┌─ Entries supplied
(** * A verification development for the Betterstack uptime client

    The Go package [client] (client.go and its models) is embedded
    shallowly: strings are byte strings, [int] is a 64-bit integer carried
    in [Z], a Go result pair [(v, err)] is a pair whose second component is
    an [option error], and the HTTP exchange is a state transformer over a
    world that records every request handed to the transport.

    The Go standard library and the third-party helpers the client calls
    (strings, strconv, net/url, go-funk) are modelled in the modules that
    open the file; the JSON decoder and the HTTP transport are the fields of
    the class [Env]. *)

From Stdlib Require Import ZArith NArith List String Ascii Bool Lia QArith_base.
From Stdlib Require Import DecimalString DecimalZ.
Import ListNotations.

Local Open Scope string_scope.
Local Open Scope Z_scope.

Set Implicit Arguments.
Set Warnings "-register-all".

(** ** Go values shared by all packages *)

(** A value of the Go type [any] as the JSON decoder produces it. *)
Inductive any : Type :=
| any_nil
| any_bool (b : bool)
| any_float64 (f : Q)
| any_string (s : string)
| any_slice (l : list any)
| any_map (m : list (string * any)).

(** Go error values, kept as the constructor calls that build them:
    [errors.New], [fmt.Errorf] with its format string and operands,
    [*url.Error] and [*strconv.NumError]. *)
Inductive error : Type :=
| errors_New (text : string)
| fmt_Errorf (format : string) (args : list fmt_arg)
| url_Error (Op URL : string) (Err : error)
| strconv_NumError (Func Num : string) (Err : error)
with fmt_arg : Type :=
| arg_error (e : option error)
| arg_string (s : string)
| arg_any (v : any).

(** The outcome of a library call whose value is unused on failure. *)
Inductive result (A : Type) : Type :=
| Ok (a : A)
| Err (e : error).
Arguments Ok {A} a.
Arguments Err {A} e.

(** Bytes and their classes. *)
Definition code (c : ascii) : N := N_of_ascii c.

Definition between (lo hi c : ascii) : bool :=
  ((code lo <=? code c) && (code c <=? code hi))%N.

Definition is_lower (c : ascii) : bool := between "a" "z" c.
Definition is_upper (c : ascii) : bool := between "A" "Z" c.
Definition is_digit (c : ascii) : bool := between "0" "9" c.
Definition is_alnum (c : ascii) : bool := is_lower c || is_upper c || is_digit c.

(** [c] is one of the bytes of [set]. *)
Fixpoint one_of (set : string) (c : ascii) : bool :=
  match set with
  | EmptyString => false
  | String a set' => Ascii.eqb c a || one_of set' c
  end.

(** ** Package strings *)
Module strings.

Fixpoint HasPrefix (s prefix : string) {struct prefix} : bool :=
  match prefix, s with
  | EmptyString, _ => true
  | String _ _, EmptyString => false
  | String a p', String b s' => Ascii.eqb a b && HasPrefix s' p'
  end.

Fixpoint drop (n : nat) (s : string) : string :=
  match n, s with
  | O, _ => s
  | S _, EmptyString => EmptyString
  | S n', String _ s' => drop n' s'
  end.

Fixpoint take (n : nat) (s : string) : string :=
  match n, s with
  | O, _ => EmptyString
  | S _, EmptyString => EmptyString
  | S n', String c s' => String c (take n' s')
  end.

(** [strings.Cut]: the text before and after the first [sep], and whether
    [sep] occurs; [(s, "", false)] when it does not. *)
Fixpoint Cut (s sep : string) : string * string * bool :=
  if HasPrefix s sep then (EmptyString, drop (String.length sep) s, true)
  else match s with
       | EmptyString => (EmptyString, EmptyString, false)
       | String c s' =>
           let '(before, after, found) := Cut s' sep in
           (String c before, after, found)
       end.

(** [strings.Index], with [None] for Go's -1. *)
Fixpoint Index (s substr : string) : option nat :=
  if HasPrefix s substr then Some O
  else match s with
       | EmptyString => None
       | String _ s' => option_map S (Index s' substr)
       end.

(** [strings.LastIndex] for a one-byte separator. *)
Fixpoint LastIndexByte (s : string) (c : ascii) : option nat :=
  match s with
  | EmptyString => None
  | String a s' =>
      match LastIndexByte s' c with
      | Some i => Some (S i)
      | None => if Ascii.eqb a c then Some O else None
      end
  end.

Definition Contains (s substr : string) : bool :=
  match Index s substr with Some _ => true | None => false end.

(** [strings.Count] for a one-byte separator. *)
Fixpoint CountByte (s : string) (c : ascii) : nat :=
  match s with
  | EmptyString => O
  | String a s' => ((if Ascii.eqb a c then 1 else 0) + CountByte s' c)%nat
  end.

(** [strings.HasSuffix] for a one-byte suffix. *)
Fixpoint HasSuffixByte (s : string) (c : ascii) : bool :=
  match s with
  | EmptyString => false
  | String a EmptyString => Ascii.eqb a c
  | String _ s' => HasSuffixByte s' c
  end.

Definition lower (c : ascii) : ascii :=
  if is_upper c then ascii_of_N (code c + 32) else c.

Fixpoint ToLower (s : string) : string :=
  match s with
  | EmptyString => EmptyString
  | String c s' => String (lower c) (ToLower s')
  end.

Fixpoint all (p : ascii -> bool) (s : string) : bool :=
  match s with
  | EmptyString => true
  | String c s' => p c && all p s'
  end.

End strings.

(** ** Package fmt: the verb [%d] *)
Module fmt.

(** [fmt.Sprintf("%d", n)]: the decimal numeral of [n], with a leading
    minus sign for a negative number. *)
Definition Sprintf_d (n : Z) : string := NilZero.string_of_int (Z.to_int n).

End fmt.

(** ** Package strconv *)
Module strconv.

Definition ErrSyntax : error := errors_New "invalid syntax".
Definition ErrRange : error := errors_New "value out of range".

(** The test [err == ErrRange]. *)
Definition is_ErrRange (e : error) : bool :=
  match e with
  | errors_New text => String.eqb text "value out of range"
  | _ => false
  end.

Definition maxUint64 : Z := 2 ^ 64 - 1.

(** The digit loop of [strconv.ParseUint(s, 10, 64)], [n] being the value
    read so far. *)
Fixpoint ParseUint_loop (n : Z) (s : string) : Z * option error :=
  match s with
  | EmptyString => (n, None)
  | String c s' =>
      if is_digit c then
        let d := Z.of_N (code c) - 48 in
        if maxUint64 / 10 + 1 <=? n then (maxUint64, Some ErrRange)
        else
          let n1 := n * 10 + d in
          if maxUint64 <? n1 then (maxUint64, Some ErrRange)
          else ParseUint_loop n1 s'
      else (0, Some ErrSyntax)
  end.

Definition ParseUint (s : string) : Z * option error :=
  match s with
  | EmptyString => (0, Some ErrSyntax)
  | _ => ParseUint_loop 0 s
  end.

(** [strconv.Atoi] on a platform whose [int] has 64 bits.  The fast path
    the library takes for short inputs computes what [ParseInt(s, 10, 0)]
    computes, so one definition covers both. *)
Definition Atoi (s0 : string) : Z * option error :=
  let numError e := Some (strconv_NumError "Atoi" s0 e) in
  match s0 with
  | EmptyString => (0, numError ErrSyntax)
  | String c s' =>
      let neg := Ascii.eqb c "-" in
      let s := if Ascii.eqb c "+" || neg then s' else s0 in
      let cutoff := 2 ^ 63 in
      match ParseUint s with
      | (un, Some e) =>
          if is_ErrRange e
          then if neg then (- cutoff, numError ErrRange)
               else (cutoff - 1, numError ErrRange)
          else (0, numError e)
      | (un, None) =>
          if negb neg && (cutoff <=? un) then (cutoff - 1, numError ErrRange)
          else if neg && (cutoff <? un) then (- cutoff, numError ErrRange)
          else (if neg then - un else un, None)
      end
  end.

End strconv.

(** ** Package net/url

    [Parse] follows the library's parser for what the client observes of
    it: whether the text is accepted, and the raw query.  The user
    information is checked and dropped, and the raw forms of path and
    fragment are not kept. *)
Module url.

Inductive encoding : Type :=
| encodePath
| encodePathSegment
| encodeHost
| encodeZone
| encodeUserPassword
| encodeQueryComponent
| encodeFragment.

Definition is_host_mode (mode : encoding) : bool :=
  match mode with encodeHost | encodeZone => true | _ => false end.

Definition ishex (c : ascii) : bool :=
  is_digit c || between "a" "f" c || between "A" "F" c.

Definition unhex (c : ascii) : N :=
  if is_digit c then code c - 48
  else if between "a" "f" c then code c - 97 + 10
  else if between "A" "F" c then code c - 65 + 10
  else 0.

(** Whether byte [c] is written as a percent escape in the part of a URL
    that [mode] names. *)
Definition shouldEscape (c : ascii) (mode : encoding) : bool :=
  if is_alnum c then false
  else if is_host_mode mode
          && (one_of "!$&'()*+,;=:[]<>" c || Ascii.eqb c "034") then false
  else if one_of "-_.~" c then false
  else if one_of "$&+,/:;=?@" c then
    match mode with
    | encodePath => Ascii.eqb c "?"
    | encodePathSegment => one_of "/;,?" c
    | encodeUserPassword => one_of "@/?:" c
    | encodeQueryComponent => true
    | encodeFragment => false
    | _ => true
    end
  else if match mode with encodeFragment => one_of "!()*" c | _ => false end
  then false
  else true.

Definition EscapeError (s : string) : error :=
  errors_New ("invalid URL escape " ++ s).
Definition InvalidHostError (s : string) : error :=
  errors_New ("invalid character " ++ s ++ " in host name").

Definition byte_of (hi lo : ascii) : ascii :=
  ascii_of_N (unhex hi * 16 + unhex lo).

(** The first pass of [unescape]: the first ill-formed escape or byte a
    host may not hold, if any. *)
Fixpoint unescape_check (s : string) (mode : encoding) : option error :=
  match s with
  | EmptyString => None
  | String "%" rest =>
      match rest with
      | String h (String l rest') =>
          if negb (ishex h && ishex l) then Some (EscapeError (strings.take 3 s))
          else if match mode with encodeHost => true | _ => false end
                  && (unhex h <? 8)%N
                  && negb (String.eqb (strings.take 3 s) "%25")
          then Some (EscapeError (strings.take 3 s))
          else if match mode with encodeZone => true | _ => false end
                  && negb (String.eqb (strings.take 3 s) "%25")
                  && negb (Ascii.eqb (byte_of h l) " ")
                  && shouldEscape (byte_of h l) encodeHost
          then Some (EscapeError (strings.take 3 s))
          else unescape_check rest' mode
      | _ => Some (EscapeError (strings.take 3 s))
      end
  | String c rest =>
      if negb (Ascii.eqb c "+") && is_host_mode mode
         && (code c <? 128)%N && shouldEscape c encodeHost
      then Some (InvalidHostError (String c EmptyString))
      else unescape_check rest mode
  end.

(** The second pass of [unescape], run on a checked string. *)
Fixpoint unescape_build (s : string) (mode : encoding) : string :=
  match s with
  | EmptyString => EmptyString
  | String "%" (String h (String l rest')) =>
      String (byte_of h l) (unescape_build rest' mode)
  | String "+" rest =>
      String (match mode with encodeQueryComponent => " " | _ => "+" end)%char
             (unescape_build rest mode)
  | String c rest => String c (unescape_build rest mode)
  end.

Definition unescape (s : string) (mode : encoding) : result string :=
  match unescape_check s mode with
  | Some e => Err e
  | None => Ok (unescape_build s mode)
  end.

Definition QueryUnescape (s : string) : result string :=
  unescape s encodeQueryComponent.

Definition upperhex (n : N) : ascii :=
  if (n <? 10)%N then ascii_of_N (48 + n) else ascii_of_N (65 + (n - 10)).

Fixpoint escape (s : string) (mode : encoding) : string :=
  match s with
  | EmptyString => EmptyString
  | String c s' =>
      if shouldEscape c mode then
        if Ascii.eqb c " "
           && match mode with encodeQueryComponent => true | _ => false end
        then String "+" (escape s' mode)
        else String "%" (String (upperhex (code c / 16))
                           (String (upperhex (code c mod 16)) (escape s' mode)))
      else String c (escape s' mode)
  end.

Definition QueryEscape (s : string) : string := escape s encodeQueryComponent.

(** *** Values: a multimap from keys to the values added under them *)

Definition Values : Type := list (string * list string).

Fixpoint Add (v : Values) (key value : string) : Values :=
  match v with
  | [] => [(key, [value])]
  | (k, vs) :: v' =>
      if String.eqb k key then (k, (vs ++ [value])%list) :: v'
      else (k, vs) :: Add v' key value
  end.

Fixpoint lookup (v : Values) (key : string) : list string :=
  match v with
  | [] => []
  | (k, vs) :: v' => if String.eqb k key then vs else lookup v' key
  end.

Definition Get (v : Values) (key : string) : string :=
  match lookup v key with
  | [] => EmptyString
  | value :: _ => value
  end.

(** Insertion of a key into a list of keys sorted by byte order. *)
Fixpoint insert_key (k : string) (keys : list string) : list string :=
  match keys with
  | [] => [k]
  | k' :: keys' =>
      if String.leb k k' then k :: keys else k' :: insert_key k keys'
  end.

Definition sorted_keys (v : Values) : list string :=
  fold_right insert_key [] (map fst v).

Definition write_pair (keyEscaped : string) (buf value : string) : string :=
  (if String.eqb buf EmptyString then buf else buf ++ "&")
    ++ keyEscaped ++ "=" ++ QueryEscape value.
(* ------------------------------------------------------------------ *)
(** ** HighlightedNote                                                 *)
(* ------------------------------------------------------------------ *)

Lemma renderedText_snoc (parts : list Part) (p : Part) :
  renderedText (parts ++ [p]) = renderedText parts ++ str p.
Proof.
  unfold renderedText. rewrite map_app, concat_app. simpl.
  now rewrite app_nil_r.
Qed.

Section StableSort.

Variable P : EvidenceSpan -> Prop.

Lemma Forall_insertByStart (x : EvidenceSpan) (l : list EvidenceSpan) :
  Forall P (insertByStart x l) <-> P x /\ Forall P l.
Proof.
  induction l as [|y l IH]; simpl.
  - split; [intros H; inversion H; now split | intros [H _]; now constructor].
  - destruct (start x <=? start y).
    + split; [intros H; inversion H; now split | intros [H1 H2]; now constructor].
    + split.
      * intros H. inversion H as [|? ? Hy Hr]; subst.
        apply IH in Hr as [Hx Hl]. split; [exact Hx|now constructor].
      * intros [Hx Hl]. inversion Hl as [|? ? Hy Hr]; subst.
        constructor; [exact Hy|]. apply IH. now split.
Qed.

Lemma Forall_sortByStart (l : list EvidenceSpan) :
  Forall P (sortByStart l) <-> Forall P l.
Proof.
  induction l as [|x l IH]; simpl; [tauto|].
  rewrite Forall_insertByStart, IH. split.
  - intros [H1 H2]. now constructor.
  - intros H. inversion H. now split.
Qed.

End StableSort.

Section Sweep.

Variable text : jstr.

(** Inserting a proper span that overlaps none of a chained list
    keeps the list chained. *)
Lemma insertByStart_chained (x : EvidenceSpan) (l : list EvidenceSpan) :
  properRange text x ->
  Forall (properRange text) l ->
  Forall (disjointSpans x) l ->
  chained l ->
  chained (insertByStart x l).
Proof.
  unfold chained. intros Hx. induction l as [|y l IH]; intros Hp Hd Hc; simpl.
  - constructor; constructor.
  - inversion Hp as [|? ? Hy Hp']; subst.
    inversion Hd as [|? ? Hxy Hd']; subst.
    inversion Hc as [|? ? Hc' Hyl]; subst.
    unfold properRange, disjointSpans in *.
    destruct (start x <=? start y) eqn:E.
    + apply Z.leb_le in E. constructor; [exact Hc|].
      constructor; [lia|].
      rewrite Forall_forall in Hyl |- *. intros z Hz.
      specialize (Hyl z Hz). lia.
    + apply Z.leb_gt in E. constructor; [now apply IH|].
      apply Forall_insertByStart. split; [lia|exact Hyl].
Qed.
Lemma dict_append_new (d : dict num) (key : num) (l : list (Combo num))
  (c : Combo num) :
  Forall (fun k => num_eq k key = false) (map fst d) ->
  dict_append (d ++ [(key, l)]) key c = Ok (d ++ [(key, l ++ [c])]).
Proof.
  induction d as [| [k l0] d IH]; simpl; intros F.
  - now rewrite num_eq_refl.
  - inversion F as [| a ks Ha F']; subst. simpl in Ha. rewrite Ha.
    rewrite (IH F'). reflexivity.
Qed.

Lemma buckets_of_nil : buckets_of ([] : dict num) [].
Proof.
  repeat split; try (intros; contradiction). constructor.
Qed.

Lemma buckets_of_some (d : dict num) (cs : list (Combo num)) (c : Combo num) :
  buckets_of d cs -> In c cs -> exists v, total_capacity c = Ok v.
Proof.
  intros (_ & _ & Hcov) Hc. destruct (Hcov c Hc) as (k & l & _ & Hb).
  apply in_bucket_capacity in Hb. destruct Hb as (v & E & _). eauto.
Qed.

Lemma buckets_of_nonempty (d : dict num) (cs : list (Combo num)) :
  buckets_of d cs -> forall k l, In (k, l) d -> l <> [].
Proof.
  intros (Hb & _) k l Hin. now apply (Hb k l).
Qed.

Lemma buckets_of_member (d : dict num) (cs : list (Combo num)) :
  buckets_of d cs ->
  forall k l c, In (k, l) d -> In c l -> In c cs /\ in_bucket k c = true.
Proof.
  intros (Hb & _) k l c Hin Hc. destruct (Hb k l Hin) as (-> & _).
  apply filter_In in Hc. exact Hc.
Qed.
└─
Copy each line of the records that contains the word "ToLower".

Result for this exercise
Fixpoint ToLower (s : string) : string :=
  | String c s' => String (lower c) (ToLower s')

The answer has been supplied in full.